Supplied records >>
(** The loop of [udp_source_get_socket]: the slot it stops at. *)
Fixpoint nth_on (np : netif_ptr) (nth count : Z) (k : nat) (ls : list udp_listener) : option nat :=
  match ls with
  | [] => None
  | l :: ls =>
      if on_netif np l then
        if nth =? count then Some k else nth_on np nth (u8 (count + 1)) (S k) ls
      else nth_on np nth count (S k) ls
  end.
Definition udp_source_get_socket (np : option netif_ptr) (nth : Z) (us : usrc)
  : udp_netif_socket_info :=
  match np with
  | None => mk_socket_info None 0 UDP_SOCK_ID_INVALID
  | Some np =>
      match nth_on np nth 0 0 (s_listeners us) with
      | None => mk_socket_info None 0 UDP_SOCK_ID_INVALID
      | Some idx =>
          mk_socket_info (Some np) (up_local_port (pcb_of (us_udp us) (slot_pcb us idx)))
            (make_id idx us)
      end
  end.

(** ** Slots *)

Lemma slot_upd us i j f : length (s_listeners us) = UDP_MAX_LISTENERS -> (i < UDP_MAX_LISTENERS)%nat ->
  slot (upd_slot i f us) j = if decide (i = j) then f (slot us i) else slot us j.
Proof.
  intros Hl Hi. unfold slot at 1, upd_slot. cbn [s_listeners].
  rewrite !nth_lookup. destruct (decide (i = j)) as [-> |].
  - rewrite list_lookup_insert_eq by lia. done.
  - rewrite list_lookup_insert_ne by done. unfold slot. by rewrite nth_lookup.
Qed.

Lemma upd_slot_length i f us : length (s_listeners (upd_slot i f us)) = length (s_listeners us).
Proof. apply length_insert. Qed.

Lemma fold_left_ind {A B} (P : A -> Prop) (f : A -> B -> A) (l : list B) a :
  P a -> (forall a b, b ∈ l -> P a -> P (f a b)) -> P (fold_left f l a).
Proof.
  revert a; induction l as [| b l IH]; intros a Ha Hf; [done |]. cbn. apply IH.
  - apply Hf; [left | done].
  - intros a' b' Hb. apply Hf. by right.
Qed.

(** A pass over the slots whose body only changes the slot it visits. *)
Lemma fold_slots (f : usrc -> nat -> usrc) (g : udp_listener -> udp_listener) (P : usrc -> Prop) us :
  (forall us i, P us -> (i < UDP_MAX_LISTENERS)%nat -> P (f us i)
     /\ forall j, slot (f us i) j = if decide (i = j) then g (slot us i) else slot us j) ->
  P us ->
  P (fold_left f (seq 0 UDP_MAX_LISTENERS) us)
  /\ forall j, (j < UDP_MAX_LISTENERS)%nat ->
     slot (fold_left f (seq 0 UDP_MAX_LISTENERS) us) j = g (slot us j).
Proof.
  intros Hf HP.
  assert (H : forall n k us, (k + n <= UDP_MAX_LISTENERS)%nat -> P us ->
    P (fold_left f (seq k n) us) /\ forall j, slot (fold_left f (seq k n) us) j
      = if decide (k <= j < k + n)%nat then g (slot us j) else slot us j).
  { clear us HP. induction n as [| n IH]; intros k us Hn HP.
    - split; [done |]. intros j. rewrite decide_False by lia. done.
    - cbn. destruct (Hf us k HP ltac:(lia)) as [HP' Hs].
      destruct (IH (S k) (f us k) ltac:(lia) HP') as [HP'' Hs'']. split; [done |].
      intros j. rewrite Hs'', Hs. repeat case_decide; subst; try lia; done. }
  destruct (H UDP_MAX_LISTENERS 0%nat us ltac:(lia) HP) as [HP' Hs]. split; [done |].
  intros j Hj. rewrite Hs, decide_True by lia. done.
Qed.

Lemma first_unused_spec k ls :
  match first_unused k ls with
  | Some i => exists j l, i = (k + j)%nat /\ ls !! j = Some l /\ ul_in_use l = 0
              /\ forall j', (j' < j)%nat -> exists l', ls !! j' = Some l' /\ ul_in_use l' <> 0
  | None => Forall (fun l => ul_in_use l <> 0) ls
  end.
Proof.
  revert k; induction ls as [| l ls IH]; intros k; cbn [first_unused]; [done |].
  destruct (Z.eqb_spec (ul_in_use l) 0) as [E | E].
  - exists 0%nat, l. split_and!; [lia | done | done | lia].
  - specialize (IH (S k)). destruct (first_unused (S k) ls).
    + destruct IH as (j & l' & -> & Hl & Hu & Hb). exists (S j), l'.
      split_and!; [lia | done | done |]. intros [| j'] Hj; [by exists l | apply Hb; lia].
    + by apply List.Forall_cons.
Qed.

Lemma slot_lookup us i l : s_listeners us !! i = Some l -> slot us i = l.
Proof. intros H. unfold slot. by rewrite nth_lookup, H. Qed.
Lemma lookup_slot us i : length (s_listeners us) = UDP_MAX_LISTENERS -> (i < UDP_MAX_LISTENERS)%nat ->
  s_listeners us !! i = Some (slot us i).
Proof.
  intros Hl Hi. destruct (s_listeners us !! i) as [l |] eqn:E.
  - by rewrite (slot_lookup _ _ _ E).
  - apply lookup_ge_None in E. lia.
Qed.

(** ** The invariant *)

(** Slot [i] over the control blocks [u] with bound list [l]. *)
Record slot_ok (u : udp_st) (l : list nat) (i : nat) (L : udp_listener) : Prop := {
  sl_gen : is_u8 (ul_generation_count L);
  sl_valid : rm_valid (ul_rx_msg L) = 0 \/ rm_valid (ul_rx_msg L) = 1;
  sl_data : Zlen (rm_data (ul_rx_msg L)) = UDP_RX_BUF_SIZE;
  sl_use : (ul_in_use L = 0 /\ ul_pcb L = None)
    \/ (ul_in_use L = 1 /\ exists p np, ul_pcb L = Some p /\ ul_netif L = Some np /\ p ∈ l
          /\ up_recv (pcb_of u p) = Recv_udp_rx_callback
          /\ up_recv_arg (pcb_of u p) = Z.of_nat i
          /\ 0 < up_local_port (pcb_of u p) <= 65535)
}.

(** A control block with the registry's callback belongs to the slot its
    argument names. *)
Definition owned (used : gset nat) (us : usrc) : Prop :=
  forall p, p ∈ used -> up_recv (pcb_of (us_udp us) p) = Recv_udp_rx_callback ->
    exists i, (i < UDP_MAX_LISTENERS)%nat /\ up_recv_arg (pcb_of (us_udp us) p) = Z.of_nat i
      /\ ul_pcb (slot us i) = Some p.

Record us_inv (used : gset nat) (l : list nat) (us : usrc) : Prop := {
  ui_udp : udp_inv used l (us_udp us);
  ui_len : length (s_listeners us) = UDP_MAX_LISTENERS;
  ui_slot : forall i, (i < UDP_MAX_LISTENERS)%nat -> slot_ok (us_udp us) l i (slot us i);
  ui_owned : owned used us
}.

Lemma us_inv_init used l u :
  udp_inv used l u -> (forall p, p ∈ used -> up_recv (pcb_of u p) <> Recv_udp_rx_callback) ->
  us_inv used l (usrc_init u).
Proof.
  intros Hu Hr. split; [done | done | | intros p Hp Hcb; by apply Hr in Hcb].
  intros i Hi. assert (E : slot (usrc_init u) i = listener_zero).
  { unfold slot, usrc_init. cbn [s_listeners]. rewrite nth_lookup, lookup_replicate_2 by lia. done. }
  rewrite E. split; [split; done | by left | done | left; done].
Qed.

(** A slot stays well formed when its control block keeps its callback, port
    and place. *)
Lemma slot_ok_ext u u' l l' i L :
  slot_ok u l i L ->
  (forall p, ul_pcb L = Some p -> p ∈ l -> p ∈ l'
     /\ up_recv (pcb_of u' p) = up_recv (pcb_of u p)
     /\ up_recv_arg (pcb_of u' p) = up_recv_arg (pcb_of u p)
     /\ up_local_port (pcb_of u' p) = up_local_port (pcb_of u p)) ->
  slot_ok u' l' i L.
Proof.
  intros [Hg Hv Hd Hu] Hf. split; [done.. |]. destruct Hu as [? | [Hu (p & np & Hp & Hn & Hl & H)]]; [by left |].
  right. split; [done |]. destruct (Hf p Hp Hl) as (Hl' & E1 & E2 & E3).
  exists p, np. by rewrite E1, E2, E3.
Qed.

(** Two slots in use have different control blocks. *)
Lemma slot_pcb_inj u l i j L L' p :
  slot_ok u l i L -> slot_ok u l j L' -> ul_pcb L = Some p -> ul_pcb L' = Some p -> i = j.
Proof.
  intros [_ _ _ [[_ Hi] | (_ & p1 & n1 & E1 & _ & _ & _ & A1 & _)]] [_ _ _ [[_ Hj] | (_ & p2 & n2 & E2 & _ & _ & _ & A2 & _)]];
    congruence || (intros; assert (p1 = p /\ p2 = p) as [-> ->] by (split; congruence); lia).
Qed.

(** What is left of a slot after [remove_slot]. *)
Definition closed (L : udp_listener) : udp_listener := slot_close (ul_set_pcb None L).

Lemma closed_ok u l u' l' i L : slot_ok u l i L -> slot_ok u' l' i (closed L).
Proof. intros [Hg Hv Hd Hu]. split; [apply u8_range | by left | done | left; done]. Qed.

Task objective >> Give only the lines from the one holding "p) <= 65535)" through the one holding "Record us_inv (used", each restated exactly as it appears above.

Answer to this task >>
          /\ 0 < up_local_port (pcb_of u p) <= 65535)
}.

(** A control block with the registry's callback belongs to the slot its
    argument names. *)
Definition owned (used : gset nat) (us : usrc) : Prop :=
  forall p, p ∈ used -> up_recv (pcb_of (us_udp us) p) = Recv_udp_rx_callback ->
    exists i, (i < UDP_MAX_LISTENERS)%nat /\ up_recv_arg (pcb_of (us_udp us) p) = Z.of_nat i
      /\ ul_pcb (slot us i) = Some p.

Record us_inv (used : gset nat) (l : list nat) (us : usrc) : Prop := {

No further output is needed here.